(Stored items)
::::

Lemma end_spec F T failed coh fl e ok q g s :
  inv F T failed coh fl e -> T !! q = Some s -> sp_open s = true ->
  inv F (<[q := span_close s]> T) (failed || negb ok) coh fl (end_visibility_query e ok q g).
Proof.
  intros I Hs Ho. unfold end_visibility_query. destruct (allocate_visibility_slot e ok) as [slot e1] eqn:Ea.
  destruct (allocate_spec _ _ _ _ _ _ _ _ _ I Ea) as ([C B S] & _ & _ & _ & Hslot).
  set (failed1 := failed || negb ok) in *.
  destruct (si_query _ _ _ _ S q s Hs) as (m & Hm & Q). pose proof Q as [[Hg1 Hg2] ?].
  assert (Ha : q ∈ active (vis e1)) by (by apply qi_open0).
  specialize (qi_offset0 Ho). rewrite (offset_of_Some _ _ _ Hm).
  set (r := QueryCore.end_recorded g (current_submit_seq e1) (draws_seen (vis e1))). rewrite (alter_Some r q m) by done.
  assert (Hrem : forall x, x ∈ active (VisState.remove_active (vis e1) q) <-> x <> q /\ x ∈ active (vis e1))
  by (intros x; unfold VisState.remove_active; simpl; rewrite list_elem_of_filter; tauto).
  assert (Hsteps : forall e2 m2 hi, vis e2 = VisState.set_pending (VisState.remove_active (vis e1) q)
  (pending (vis e1) ++ [mkSegment (cur e1) (idx e1) q (sp_gen s) (offset_begin m, hi) true]) ->
 cores e2 = <[q := m2]> (cores e1) -> cur e2 = cur e1 -> issue_generation m2 = issue_generation m ->
 (forall b s, here e2 b s = here e1 b s) -> (offset_begin m < hi -> hi <= next (vis e1)) ->
 steps_query e1 e2 q m m2 [mkSegment (cur e1) (idx e1) q (sp_gen s) (offset_begin m, hi) true]).
  { intros e2 m2 hi Ev Ec Ecur Eg Eh Hhi. split; unfold idx, VisState.current_buffer_index, frame, retired; rewrite ?Ev; try done.
    - intros x Hx%list_elem_of_singleton. subst x. split; [done|]. split; [done|].
      split; cbn [submit_seq buffer core seg_generation span fst snd]; rewrite ?Ecur; try lia.
      + exists m2. rewrite Ec, lookup_insert_eq. split; [done|]. lia.
      + intros _ Hlt. specialize (Hhi Hlt). unfold frame. rewrite Ev. cbn [VisState.set_pending frame_buffers VisState.remove_active VisState.set_active].
        fold (frame e1). destruct (last (frame e1)) as [bl|] eqn:El.
        * exists bl. pose proof (c_last _ C bl El). destruct (c_next _ C). split; [|split; [lia|by cbn]].
          unfold idx, VisState.current_buffer_index. fold (frame e1). rewrite Nat2Z.id. rewrite last_lookup in El.
          by replace (length (frame e1) - 1)%nat with (pred (length (frame e1))) by lia.
        * apply last_None in El. destruct (c_empty _ C El). lia.
    - intros x Hx. cbn [VisState.set_pending active]. rewrite Hrem. tauto.
    - cbn. apply NoDup_filter, S.
    - by rewrite Eg. }
  assert (Hgen : forall (cs : Cores) m2, cs !! q = Some m2 -> issue_generation m2 = issue_generation m -> generation_of cs q = sp_gen s)
  by (intros cs m2 Hc Hi; rewrite (generation_of_Some _ _ _ Hc); congruence).
  assert (Hna : q ∉ active (VisState.remove_active (vis e1) q)) by (rewrite Hrem; tauto).
  destruct slot as [t|].
  - destruct Hslot as [R1 R2 Rl R3 R4 R5x R6]. pose proof (R5x q m Ha Hm) as R5.
    set (c := if bool_decide _ then Disabled else Counting t).
    assert (Hc : is_draw c = false) by (unfold c; by destruct (bool_decide _)).
    destruct (emit_mode_spec e1 c C Hc) as (P1 & P2 & P3 & P4). cbn [fst snd]. unfold VisState.push_pending.
    rewrite (Hgen _ (r m)) by (by rewrite ?lookup_insert_eq).
    set (e2 := set_passes _ _).
    pose proof (Hsteps e2 (r m) t eq_refl eq_refl eq_refl eq_refl P3 ltac:(lia)) as K.
    assert (Hmode : forall u, pass_mode (pass_state e2) = Some u -> u = t).
    { intros u. cbn [e2 set_passes pass_state]. rewrite P4. unfold c. destruct (bool_decide _); congruence. }
    split.
    + eapply count_inv_emit; [exact C|done|done|by apply K|by apply K|by apply K|done|done|exact P3|].
      intros u Hu. rewrite (Hmode u Hu). lia.
    + eapply buf_inv_same; [exact B|by apply K|by apply K|done|done|done|done|]. intros i u _. apply P3.
    + eapply (steps_span F T failed1 e1 e2 q m (r m)); [done|exact K|done| | | |].
      * eapply (end_query F failed1 failed1 e1 e2 q m (r m) s _ t g); [done|done|exact K|done|done|done|done| |apply C].
        left. split; [done|]. rewrite R1, seg_snoc, R3 by lia. lia.
      * intros u Hu. rewrite (Hmode u Hu). split.
        -- intros x mx (Hx & Hmx & _). assert (Hne : x <> q) by (intros ->; by apply Hna).
 rewrite (sq_cores _ _ _ _ _ _ K), lookup_insert_ne in Hmx by done.
 eapply R5x; [|done]. by apply (sq_active _ _ _ _ _ _ K x Hne).
        -- intros x. rewrite (sq_pending _ _ _ _ _ _ K), (sq_cur _ _ _ _ _ _ K), (sq_idx _ _ _ _ _ _ K), elem_of_app, list_elem_of_singleton.
 intros [Hx| ->]; [by apply R6|simpl; lia].
      * intros Hl x mx (Hx & _). cbn [e2 set_passes pass_state]. rewrite P4. unfold c.
        destruct (bool_decide _) eqn:E; [|done]. apply bool_decide_eq_true in E.
        cbn in Hx, E. rewrite E in Hx. by apply elem_of_nil in Hx.
      * cbn. congruence.
  - destruct (si_exhausted _ _ _ _ S Hslot) as [Hfail Hno].
    rewrite (alter_Some _ q (r m)) by (by rewrite lookup_insert_eq). rewrite insert_insert_eq. cbn [fst snd default]. unfold VisState.push_pending.
    rewrite (Hgen _ (QueryCore.mark_uncounted (r m))) by (by rewrite ?lookup_insert_eq).
    set (e2 := set_passes _ _).
    pose proof (Hsteps e2 (QueryCore.mark_uncounted (r m)) (offset_begin m) eq_refl eq_refl eq_refl eq_refl (λ _ _, eq_refl) ltac:(lia)) as K.
    assert (Hno2 : forall x mx, ~ counted e2 x mx).
    { intros x mx (Hx & Hmx & Hu). assert (Hne : x <> q) by (intros ->; by apply Hna).
      rewrite (sq_cores _ _ _ _ _ _ K), lookup_insert_ne in Hmx by done. apply (Hno x mx). split; [|done].
      by apply (sq_active _ _ _ _ _ _ K x Hne). }
    split.
    + eapply count_inv_emit; [exact C|done|apply C|by apply K|by apply K|by apply K|done|done|done|apply C].
    + eapply buf_inv_same; [exact B|by apply K|by apply K|done|done|done|done|done].
    + eapply (steps_span F T failed1 e1 e2 q m _); [done|exact K|done| | | |].
      * eapply (end_query F failed1 failed1 e1 e2 q m _ s _ (offset_begin m) g); [done|done|exact K|done|done|done|done| |apply C].
        right. done.
      * intros u Hu. split; [intros x mx Hx; by destruct (Hno2 x mx)|]. intros x.
        rewrite (sq_pending _ _ _ _ _ _ K), (sq_cur _ _ _ _ _ _ K), (sq_idx _ _ _ _ _ _ K), elem_of_app, list_elem_of_singleton.
        intros [Hx| ->]; [by apply (si_mode _ _ _ _ S u Hu)|simpl; lia].
      * intros _ x mx Hx. by destruct (Hno2 x mx).
      * done.
Qed.

(** ** Draws *)

Definition hit (M : option Z) (n b i u : Z) : Z :=
  match M with Some t => if (b =? i) && (u =? t) then n else 0 | None => 0 end.

Lemma hit_nonneg M n b i u : 0 <= n -> 0 <= hit M n b i u.
Proof. intros. unfold hit. destruct M; [destruct (_ && _)|]; lia. Qed.

Section Draw.
Context (F : Z -> list Pass) (T : gmap Z Span) (failed : bool) (coh : Z) (fl : list Submission).
Context (e e' : Encoder) (n : Z) (M : option Z).
Context (I : inv F T failed coh fl e) (Hn : 0 <= n).
Context (Ev : vis e' = VisState.note_draw (vis e)) (Ec : cores e' = cores e) (Em : mem e' = mem e)
  (Ecur : cur e' = cur e) (Eb : next_backing e' = next_backing e)
  (Hok : pass_ok (pass_state e')) (Evb : visibility_buffer (pass_state e') = visibility_buffer (pass_state e))
  (Emode : pass_mode (pass_state e') = M)
  (Ehere : forall b u, here e' b u = here e b u + hit M n b (idx e) u).
Context (HM : forall t, M = Some t -> 0 <= t < next (vis e)
  /\ (forall q m, counted e q m -> offset_begin m <= t)
  /\ (forall g, g ∈ pending (vis e) -> submit_seq g = cur e -> buffer g = idx e -> fst (span g) < snd (span g) ->
  snd (span g) <= t))
  (HN : M = None -> forall q m, ~ counted e q m).
Context (Hbound : forall q s, T !! q = Some s -> sp_open s = true -> sp_total s + n <= max_total /\ sp_draws s + 1 <= u64_max).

::::

* _TRY IT_:
Reproduce the lines of the entries above from the one with "m)); [done|exact K|done| | | |]." to the one with "mx)|]. intros x.", both included, exactly and without any other line.

* _WRITTEN ANSWER_:
    + eapply (steps_span F T failed1 e1 e2 q m (r m)); [done|exact K|done| | | |].
      * eapply (end_query F failed1 failed1 e1 e2 q m (r m) s _ t g); [done|done|exact K|done|done|done|done| |apply C].
        left. split; [done|]. rewrite R1, seg_snoc, R3 by lia. lia.
      * intros u Hu. rewrite (Hmode u Hu). split.
        -- intros x mx (Hx & Hmx & _). assert (Hne : x <> q) by (intros ->; by apply Hna).
 rewrite (sq_cores _ _ _ _ _ _ K), lookup_insert_ne in Hmx by done.
 eapply R5x; [|done]. by apply (sq_active _ _ _ _ _ _ K x Hne).
        -- intros x. rewrite (sq_pending _ _ _ _ _ _ K), (sq_cur _ _ _ _ _ _ K), (sq_idx _ _ _ _ _ _ K), elem_of_app, list_elem_of_singleton.
 intros [Hx| ->]; [by apply R6|simpl; lia].
      * intros Hl x mx (Hx & _). cbn [e2 set_passes pass_state]. rewrite P4. unfold c.
        destruct (bool_decide _) eqn:E; [|done]. apply bool_decide_eq_true in E.
        cbn in Hx, E. rewrite E in Hx. by apply elem_of_nil in Hx.
      * cbn. congruence.
  - destruct (si_exhausted _ _ _ _ S Hslot) as [Hfail Hno].
    rewrite (alter_Some _ q (r m)) by (by rewrite lookup_insert_eq). rewrite insert_insert_eq. cbn [fst snd default]. unfold VisState.push_pending.
    rewrite (Hgen _ (QueryCore.mark_uncounted (r m))) by (by rewrite ?lookup_insert_eq).
    set (e2 := set_passes _ _).
    pose proof (Hsteps e2 (QueryCore.mark_uncounted (r m)) (offset_begin m) eq_refl eq_refl eq_refl eq_refl (λ _ _, eq_refl) ltac:(lia)) as K.
    assert (Hno2 : forall x mx, ~ counted e2 x mx).
    { intros x mx (Hx & Hmx & Hu). assert (Hne : x <> q) by (intros ->; by apply Hna).
      rewrite (sq_cores _ _ _ _ _ _ K), lookup_insert_ne in Hmx by done. apply (Hno x mx). split; [|done].
      by apply (sq_active _ _ _ _ _ _ K x Hne). }
    split.
    + eapply count_inv_emit; [exact C|done|apply C|by apply K|by apply K|by apply K|done|done|done|apply C].
    + eapply buf_inv_same; [exact B|by apply K|by apply K|done|done|done|done|done].
    + eapply (steps_span F T failed1 e1 e2 q m _); [done|exact K|done| | | |].
      * eapply (end_query F failed1 failed1 e1 e2 q m _ s _ (offset_begin m) g); [done|done|exact K|done|done|done|done| |apply C].
        right. done.
      * intros u Hu. split; [intros x mx Hx; by destruct (Hno2 x mx)|]. intros x.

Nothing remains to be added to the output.